I think as a child I got viruses from one of the ads, you know, the ones would put on the side of the site. We had to call in a guy, to clean parents’ computer. I felt really guilty and never touched those ads again.

So Google’s and Meta’s main business are ads. And recently I felt confused. Do people click on ads? Don’t these ads feel phishy to them?

  • I don’t believe I’ve ever clicked on an ad without having been tricked into it by an overlay.

    I also believe that the ad-bubble market is the biggest scam in Internet history. A whole ecosystem keeps the illusion alive that it actually does something other than exiting.

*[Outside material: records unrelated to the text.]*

(* ===== verification/ElfReadBack.v ===== *)
(** Reading the blocks of a file: a word, name, header, symbol or relocation
    that the writer put into the file is read as it was. *)
From S2P Require Import Prelude LinkObjects LinkBytes LinkObjectsCorrect BinaryEmitter BinaryEmitterCorrect ElfEmitter ElfTables ElfHeaders ElfWrite ElfReader ElfReaderSafe.
#[local] Open Scope Z_scope.

Module ElfReadBack.
Import LinkObjects LinkBytes LinkObjectsCorrect BinaryEmitter BinaryEmitterCorrect ElfEmitter ElfTables ElfHeaders ElfWrite ElfReader ElfReaderSafe.

(** * Words *)

Lemma holds_head d o b bs : holds d o (b :: bs) -> get d o = Ret b /\ holds d (o + 1) bs.
Proof.
  intros H. pose proof (holds_range _ _ _ H) as [Hr _]. change (b :: bs) with ([b] ++ bs) in H. apply holds_app in H as [H1 H2]. split; [|exact H2].
  apply get_spec; [done|]. replace o with (o + Z.of_nat 0) by lia. by apply (holds_bytes _ _ _ _ _ H1).
Qed.

Lemma holds_words d o n v ws : holds d o (words_bytes ((n, v) :: ws)) -> holds d o (word_bytes n v) /\ holds d (o + Z.of_nat n) (words_bytes ws).
Proof. change (words_bytes ((n, v) :: ws)) with (word_bytes n v ++ words_bytes ws). intros [H1 H2]%holds_app. by rewrite word_bytes_length in H2. Qed.

Lemma holds_u16 d o v : holds d o (word_bytes 2 v) -> linker_read_u16 d o = Ret (u16 v).
Proof. intros H. apply read_u16_bytes; [apply (holds_range _ _ _ H)|]. intros k b Hk. by apply (holds_bytes _ _ _ _ _ H). Qed.
Lemma holds_u32 d o v : holds d o (word_bytes 4 v) -> linker_read_u32 d o = Ret (u32 v).
Proof. intros H. apply read_u32_bytes; [apply (holds_range _ _ _ H)|]. intros k b Hk. by apply (holds_bytes _ _ _ _ _ H). Qed.
Lemma holds_u64 d o v : holds d o (word_bytes 8 v) -> linker_read_u64 d o = Ret (u64 v).
Proof. intros H. apply read_u64_bytes; [apply (holds_range _ _ _ H)|]. intros k b Hk. by apply (holds_bytes _ _ _ _ _ H). Qed.

(** The first word of a block, the rest of which is at [p]. *)
Ltac word H H1 p :=
  apply holds_words in H as [H1 H]; match type of H with holds _ ?q _ => replace q with p in H by lia end.

(** * Names and bytes *)

Lemma string_at_ok name : forall n d i, name_bytes name -> holds d i (name ++ [0]) -> (length name < n)%nat -> string_at n d i = Ret (Some name).
Proof.
  induction name as [|c name IH]; intros [|n] d i Hn H Hl; cbn [string_at length app] in *; try lia; apply holds_head in H as [-> H]; cbn [obind]; [done|].
  apply Forall_cons in Hn as [[_ Hc] Hn]. rewrite (proj2 (Z.eqb_neq c 0)) by done. by rewrite (IH n) by (done || lia).
Qed.

Lemma slice_holds d o bs : holds d o bs -> slice d o (Z.of_nat (length bs)) = Ret bs.
Proof.
  intros (pre & post & -> & ->). unfold slice. rewrite (proj2 (Z.ltb_ge (Z.of_nat (length pre)) 0)), (proj2 (Z.ltb_ge (Z.of_nat (length bs)) 0)) by lia.
  rewrite (proj2 (Z.ltb_ge _ _)) by (rewrite !length_app; lia). cbn [orb]. by rewrite !Nat2Z.id, drop_app_length, take_app_length.
Qed.

Lemma range_holds d o bs : holds d o bs -> link_object_range_ok (file_size d) o (Z.of_nat (length bs)) = true.
Proof. intros H%holds_range. apply range_ok_spec. unfold file_size. lia. Qed.

(** The operation succeeds, with the result. *)
Definition reads {A} (x : A) (h : heap) (m : outcome (option A * heap)) : Prop := exists h', m = Ret (Some x, h') /\ heap_grants h' = heap_grants h.

Lemma reads_some {A} (x : A) h : reads x h (Ret (Some x, h)).
Proof. by exists h. Qed.

Lemma generous_alloc h : generous h -> exists h1, alloc h = (true, h1) /\ heap_grants h1 = heap_grants h.
Proof. intros Hh. unfold alloc. rewrite Hh. by eexists. Qed.

Lemma dup_string_ok d table t offset name h : generous h -> holds d table (st_data t) -> has_string t offset name -> name_bytes name ->
  reads name h (elf_dup_string d table (st_size t) offset h).
Proof.
  intros Hh Hd (pre & post & Et & ->) Hn. unfold elf_dup_string, st_size. rewrite Et in *. rewrite !length_app. cbn [length]. rewrite (proj2 (Z.leb_gt _ _)) by lia.
  apply holds_app in Hd as [_ Hd]. change (0 :: post) with ([0] ++ post) in Hd. rewrite app_assoc in Hd. apply holds_app in Hd as [Hd _].
  rewrite (string_at_ok name) by (done || lia). cbn [obind]. destruct (generous_alloc h Hh) as (h1 & -> & E). by exists h1.
Qed.

(** * Section headers *)

Definition header_fits (x : ElfSectionHeader) : Prop :=
  in_u 32 (sh_name_offset x) /\ in_u 32 (sh_type x) /\ in_u 64 (sh_flags x) /\ in_u 64 (sh_offset x) /\ in_u 64 (sh_size x) /\ in_u 32 (sh_link x) /\
  in_u 32 (sh_info x) /\ in_u 64 (sh_addralign x) /\ in_u 64 (sh_entsize x).

Record header_read (d : list Z) (o : Z) (x : ElfSectionHeader) : Prop := {
  hr_name : linker_read_u32 d o = Ret (sh_name_offset x);
  hr_type : elf_sh_type d o = Ret (sh_type x);
  hr_flags : elf_sh_flags d o = Ret (sh_flags x);
  hr_offset : elf_sh_offset d o = Ret (sh_offset x);
  hr_size : elf_sh_size d o = Ret (sh_size x);
  hr_link : linker_read_u32 d (o + 40) = Ret (sh_link x);
  hr_info : linker_read_u32 d (o + 44) = Ret (sh_info x);
  hr_align : linker_read_u64 d (o + 48) = Ret (sh_addralign x);
  hr_entsize : linker_read_u64 d (o + 56) = Ret (sh_entsize x)
}.

Lemma header_read_ok d o x : header_fits x -> holds d o (words_bytes (header_words x)) -> header_read d o x.
Proof.
  intros (F1 & F2 & F3 & F4 & F5 & F6 & F7 & F8 & F9) H. unfold header_words in H.
  word H H1 (o + 4). word H H2 (o + 8). word H H3 (o + 16). word H H0 (o + 24). word H H4 (o + 32). word H H5 (o + 40). word H H6 (o + 44). word H H7 (o + 48).
  word H H8 (o + 56). word H H9 (o + 64).
  constructor; unfold elf_sh_type, elf_sh_flags, elf_sh_offset, elf_sh_size.
  - rewrite (holds_u32 _ _ _ H1). by rewrite wrapu_small.
  - rewrite (holds_u32 _ _ _ H2). by rewrite wrapu_small.
  - rewrite (holds_u64 _ _ _ H3). by rewrite wrapu_small.
  - rewrite (holds_u64 _ _ _ H4). by rewrite wrapu_small.
  - rewrite (holds_u64 _ _ _ H5). by rewrite wrapu_small.
  - rewrite (holds_u32 _ _ _ H6). by rewrite wrapu_small.
  - rewrite (holds_u32 _ _ _ H7). by rewrite wrapu_small.
  - rewrite (holds_u64 _ _ _ H8). by rewrite wrapu_small.
  - rewrite (holds_u64 _ _ _ H9). by rewrite wrapu_small.
Qed.

(** The section with a header, a name and bytes. *)
Definition section_of (x : ElfSectionHeader) (name : cstring) (raw : list Z) : LinkSection :=
  mkSection (Some name) (elf_section_kind (sh_flags x) (sh_type x)) (sh_size x) (Z.of_nat (length raw)) (if sh_addralign x =? 0 then 1 else sh_addralign x) raw []
    (negb (has_flag (sh_flags x) SHF_ALLOC)).

(** What the file and its names hold for a header. *)
Definition described (d : list Z) (t : ElfStrtab) (x : ElfSectionHeader) (p : cstring * list Z) : Prop :=
  has_string t (sh_name_offset x) p.1 /\ name_bytes p.1 /\ header_fits x /\ sh_type x <> SHT_GROUP /\
  if in_file x then sh_size x = Z.of_nat (length p.2) /\ holds d (sh_offset x) p.2 else p.2 = [].

Lemma parse_section_reads im t shstr i x p h : generous h -> holds (data im) shstr (st_data t) -> header_read (data im) (elf_shdr im i) x -> described (data im) t x p ->
  reads (section_of x p.1 p.2) h (elf_parse_section im shstr (st_size t) i h).
Proof.
  intros Hh Ht [R1 R2 R3 R4 R5 _ _ R8 _] (Hs & Hn & _ & Hg & Hp). unfold elf_parse_section. rewrite R1, R2, R3, R4, R5, R8. cbn [obind]. rewrite (proj2 (Z.eqb_neq _ _) Hg).
  destruct (dup_string_ok _ _ _ _ _ h Hh Ht Hs Hn) as (h1 & -> & E1). cbn [obind]. unfold section_of, in_file in *.
  change SHT_NOBITS with ElfEmitter.SHT_NOBITS. destruct (sh_type x =? ElfEmitter.SHT_NOBITS); cbn [negb orb] in *.
  { rewrite Hp. cbn [length]. by exists h1. }
  destruct Hp as [Hz Hp]. destruct (Z.eqb_spec (sh_size x) 0) as [E|E].
  { destruct p.2; [|cbn [length] in Hz; lia]. by exists h1. }
  rewrite Hz, (range_holds _ _ _ Hp). cbn [negb]. destruct (generous_alloc h1 (generous_same h h1 E1 Hh)) as (h2 & -> & E2). cbn [negb].
  rewrite (slice_holds _ _ _ Hp). cbn [obind]. exists h2. split; [done|congruence].
Qed.

(** * The table of headers *)

Section Table.
Context (im : ElfImage) (xs : list ElfSectionHeader).
Context (xs_read : forall j x, xs !! j = Some x -> header_read (data im) (elf_shdr im (Z.of_nat j)) x).

Lemma section_loop_reads t shstr : holds (data im) shstr (st_data t) -> forall ys ps, Forall2 (described (data im) t) ys ps ->
  forall i h, generous h -> (forall j y, ys !! j = Some y -> xs !! (i + j)%nat = Some y) ->
  reads (zip_with (fun x p => section_of x p.1 p.2) ys ps) h (section_loop im shstr (st_size t) (length ys) (Z.of_nat i) h).
Proof using xs_read.
  intros Ht. induction 1 as [|y p ys ps Hy _ IH]; intros i h Hh Hi; cbn [section_loop length zip_with]; [by apply reads_some|].
  pose proof (Hi 0%nat y eq_refl) as H0. rewrite Nat.add_0_r in H0.
  destruct (parse_section_reads im t shstr (Z.of_nat i) y p h Hh Ht (xs_read _ _ H0) Hy) as (h1 & -> & E1). cbn [obind]. replace (Z.of_nat i + 1) with (Z.of_nat (S i)) by lia.
  destruct (IH (S i) h1) as (h2 & -> & E2); [by apply (generous_same h)|intros j z Hj; rewrite Nat.add_succ_comm; by apply Hi|]. cbn [obind option_map]. exists h2. split; [done|congruence].
Qed.

Lemma find_symtab_reads x : sh_type x = SHT_SYMTAB -> forall ys i zs, (forall j y, (ys ++ x :: zs) !! j = Some y -> xs !! (i + j)%nat = Some y) ->
  Forall (fun y => sh_type y <> SHT_SYMTAB) ys -> find_symtab im (length (ys ++ x :: zs)) (Z.of_nat i) = Ret (Some (elf_shdr im (Z.of_nat (i + length ys)))).
Proof using xs_read.
  intros Hx. induction ys as [|y ys IH]; intros i zs Hi Hys; cbn [find_symtab length app]; pose proof (Hi 0%nat _ eq_refl) as H0; rewrite Nat.add_0_r in H0;
    rewrite (hr_type _ _ _ (xs_read _ _ H0)); cbn [obind].
  - rewrite Hx. cbn [Z.eqb Pos.eqb SHT_SYMTAB]. by rewrite Nat.add_0_r.
  - apply Forall_cons in Hys as [Hy Hys]. rewrite (proj2 (Z.eqb_neq _ _) Hy). replace (Z.of_nat i + 1) with (Z.of_nat (S i)) by lia.
    rewrite (IH (S i) zs); [by rewrite Nat.add_succ_comm|intros j z Hj; rewrite Nat.add_succ_comm; by apply Hi|done].
Qed.
End Table.

(** * Symbols *)

Definition is_placed (y : BinarySymbol) : bool := negb (by_section_index y =? BINARY_SECTION_INDEX_NONE).

(** A symbol as it is read. *)
Definition symbol_of (e : BinaryEmitter) (y : BinarySymbol) : LinkSymbol :=
  LinkObjects.mkSymbol (Some (by_name y)) (by_value y) (if is_placed y then by_section_index y + 1 else LINK_SECTION_INDEX_UNDEFINED) (negb (is_placed y) || negb (is_local y))
    false false 0 (by_size y) (if is_placed y then symbol_type e y else STT_NOTYPE) (is_placed y) false.

Definition null_symbol : LinkSymbol := LinkObjects.mkSymbol (Some []) 0 LINK_SECTION_INDEX_UNDEFINED false false false 0 0 0 false false.

Lemma symbol_type_cases e y : symbol_type e y = 0 \/ symbol_type e y = 1 \/ symbol_type e y = 2.
Proof. unfold symbol_type. destruct (bs_kind <$> _) as [k|]; [destruct k|]; destruct (is_local y); auto. Qed.

Lemma info_read b t : b = 0 \/ b = 1 -> t = 0 \/ t = 1 \/ t = 2 ->
  Z.shiftr (byte_of (ELF64_ST_INFO b t) 0) 4 = b /\ Z.land (byte_of (ELF64_ST_INFO b t) 0) 0xF = t.
Proof. by intros [-> | ->] [-> |[-> | ->]]. Qed.

Section Symbols.
Context (im : ElfImage) (e : BinaryEmitter) (t : ElfStrtab) (strtab : Z).
Context (strtab_held : holds (data im) strtab (st_data t)) (few_sections : section_count e < 0xFF00 - 1) (all_sections : section_count e < shnum im).

Lemma parse_symbol_reads entry y bs h : generous h -> symbol_fits y -> entry_ok e t y bs -> holds (data im) entry bs ->
  reads (symbol_of e y) h (elf_parse_symbol im strtab (st_size t) entry h).
Proof using strtab_held few_sections all_sections.
  intros Hh ((_ & Hn) & Hi & Hv & Hz) (off & Hs & Hoff & Hplaced & Hbs) H. destruct (place_of e y) as [[shndx type] bind] eqn:Ep. subst bs. unfold symbol_entry in H.
  apply holds_app in H as [H1 H]. apply holds_app in H as [H2 H]. apply holds_app in H as [_ H]. apply holds_app in H as [H3 H]. apply holds_app in H as [H4 H5].
  rewrite !word_bytes_length in *. change (Z.of_nat (length [0])) with 1 in *.
  replace (entry + Z.of_nat 4 + Z.of_nat 1 + 1) with (entry + 6) in * by lia. replace (entry + 6 + Z.of_nat 2) with (entry + 8) in * by lia.
  replace (entry + 8 + Z.of_nat 8) with (entry + 16) in * by lia. replace (entry + Z.of_nat 4) with (entry + 4) in * by lia.
  apply holds_head in H2 as [H2 _]. unfold elf_parse_symbol. rewrite H2, (holds_u16 _ _ _ H3), (holds_u32 _ _ _ H1), (holds_u64 _ _ _ H4), (holds_u64 _ _ _ H5). cbn [obind].
  rewrite (wrapu_small 32), !(wrapu_small 64) by done. destruct (dup_string_ok _ _ _ _ _ h Hh strtab_held Hs Hn) as (h1 & -> & E1). cbn [obind].
  assert ((bind = 0 \/ bind = 1) /\ (type = 0 \/ type = 1 \/ type = 2)) as [Hb Ht].
  { unfold place_of in Ep. destruct (_ =? _); injection Ep as <- <- <-; [by split; [right|left]|]. split; [destruct (is_local y); auto|apply symbol_type_cases]. }
  change (byte_of (ELF64_ST_INFO bind type) (8 * Z.of_nat 0)) with (byte_of (ELF64_ST_INFO bind type) 0). destruct (info_read bind type Hb Ht) as [-> ->].
  unfold place_of, symbol_of, is_placed, symbol_placed, section_count in *. destruct (Z.eqb_spec (by_section_index y) BINARY_SECTION_INDEX_NONE) as [E|E]; injection Ep as <- <- <-; cbn [negb orb].
  - cbn [Z.eqb SHN_UNDEF ElfEmitter.SHN_UNDEF wrapu Z.modulo Z.pow Z.pow_pos]. by exists h1.
  - destruct Hplaced as [|Hplaced]; [done|]. unfold in_u in *. rewrite (wrapu_small 16) by (unfold in_u; lia).
    unfold SHN_UNDEF, SHN_ABS, SHN_COMMON, SHN_XINDEX, SHN_LORESERVE. rewrite !(proj2 (Z.eqb_neq (by_section_index y + 1) _)) by lia.
    rewrite !(proj2 (Z.leb_gt _ (by_section_index y + 1))) by lia. cbn [orb]. exists h1. split; [|done].
    destruct (is_local y); done.
Qed.

Lemma symbol_loop_reads ys es : Forall2 (entry_ok e t) ys es -> Forall symbol_fits ys -> forall entry h, generous h -> holds (data im) entry (mjoin es) ->
  reads (symbol_of e <$> ys) h (symbol_loop im strtab (st_size t) (length ys) entry h).
Proof using strtab_held few_sections all_sections.
  induction 1 as [|y bs ys es Hy _ IH]; intros Hf entry h Hh H; cbn [symbol_loop length fmap list_fmap]; [by apply reads_some|].
  change (mjoin (bs :: es)) with (bs ++ mjoin es) in H. apply holds_app in H as [H1 H2]. apply Forall_cons in Hf as [Hf Hfs].
  destruct (parse_symbol_reads entry y bs h Hh Hf Hy H1) as (h1 & -> & E1). cbn [obind]. rewrite (entry_length _ _ _ _ Hy) in H2.
  destruct (IH Hfs (entry + 24) h1 (generous_same h h1 E1 Hh)) as (h2 & -> & E2); [by replace (entry + 24) with (entry + Z.of_nat 24) by lia|]. cbn [obind option_map].
  exists h2. split; [done|congruence].
Qed.

Lemma null_symbol_reads entry h : generous h -> holds (data im) entry (replicate 24 0) -> strtab_ok t -> reads null_symbol h (elf_parse_symbol im strtab (st_size t) entry h).
Proof using strtab_held.
  intros Hh H (_ & _ & _ & H0). change (replicate 24 0) with (word_bytes 4 0 ++ [0] ++ [0] ++ word_bytes 2 0 ++ word_bytes 8 0 ++ word_bytes 8 0) in H.
  apply holds_app in H as [H1 H]. apply holds_app in H as [H2 H]. apply holds_app in H as [_ H]. apply holds_app in H as [H3 H]. apply holds_app in H as [H4 H5].
  rewrite !word_bytes_length in *. change (Z.of_nat (length [0])) with 1 in *.
  replace (entry + Z.of_nat 4 + 1 + 1) with (entry + 6) in * by lia. replace (entry + 6 + Z.of_nat 2) with (entry + 8) in * by lia.
  replace (entry + 8 + Z.of_nat 8) with (entry + 16) in * by lia. replace (entry + Z.of_nat 4) with (entry + 4) in * by lia.
  apply holds_head in H2 as [H2 _]. unfold elf_parse_symbol. rewrite H2, (holds_u16 _ _ _ H3), (holds_u32 _ _ _ H1), (holds_u64 _ _ _ H4), (holds_u64 _ _ _ H5). cbn [obind].
  assert (has_string t (u32 0) []) as Hs by (exists []; destruct (st_data t) as [|z l]; [done|]; injection H0 as ->; by exists l).
  destruct (dup_string_ok _ _ _ _ _ h Hh strtab_held Hs ltac:(constructor)) as (h1 & -> & E1). cbn [obind]. by exists h1.
Qed.
End Symbols.
End ElfReadBack.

  • I have a slight amount of knowledge about it, having been heavily involved in watching ad campaigns’ performance from the advertiser’s side from time to time.

    Personally I believe that there’s a ton of internet advertising that does effectively nothing except take money from companies with too much of it, and subsidize internet services so they can keep providing things to users for free (which, honestly, isn’t the worst thing in the world.)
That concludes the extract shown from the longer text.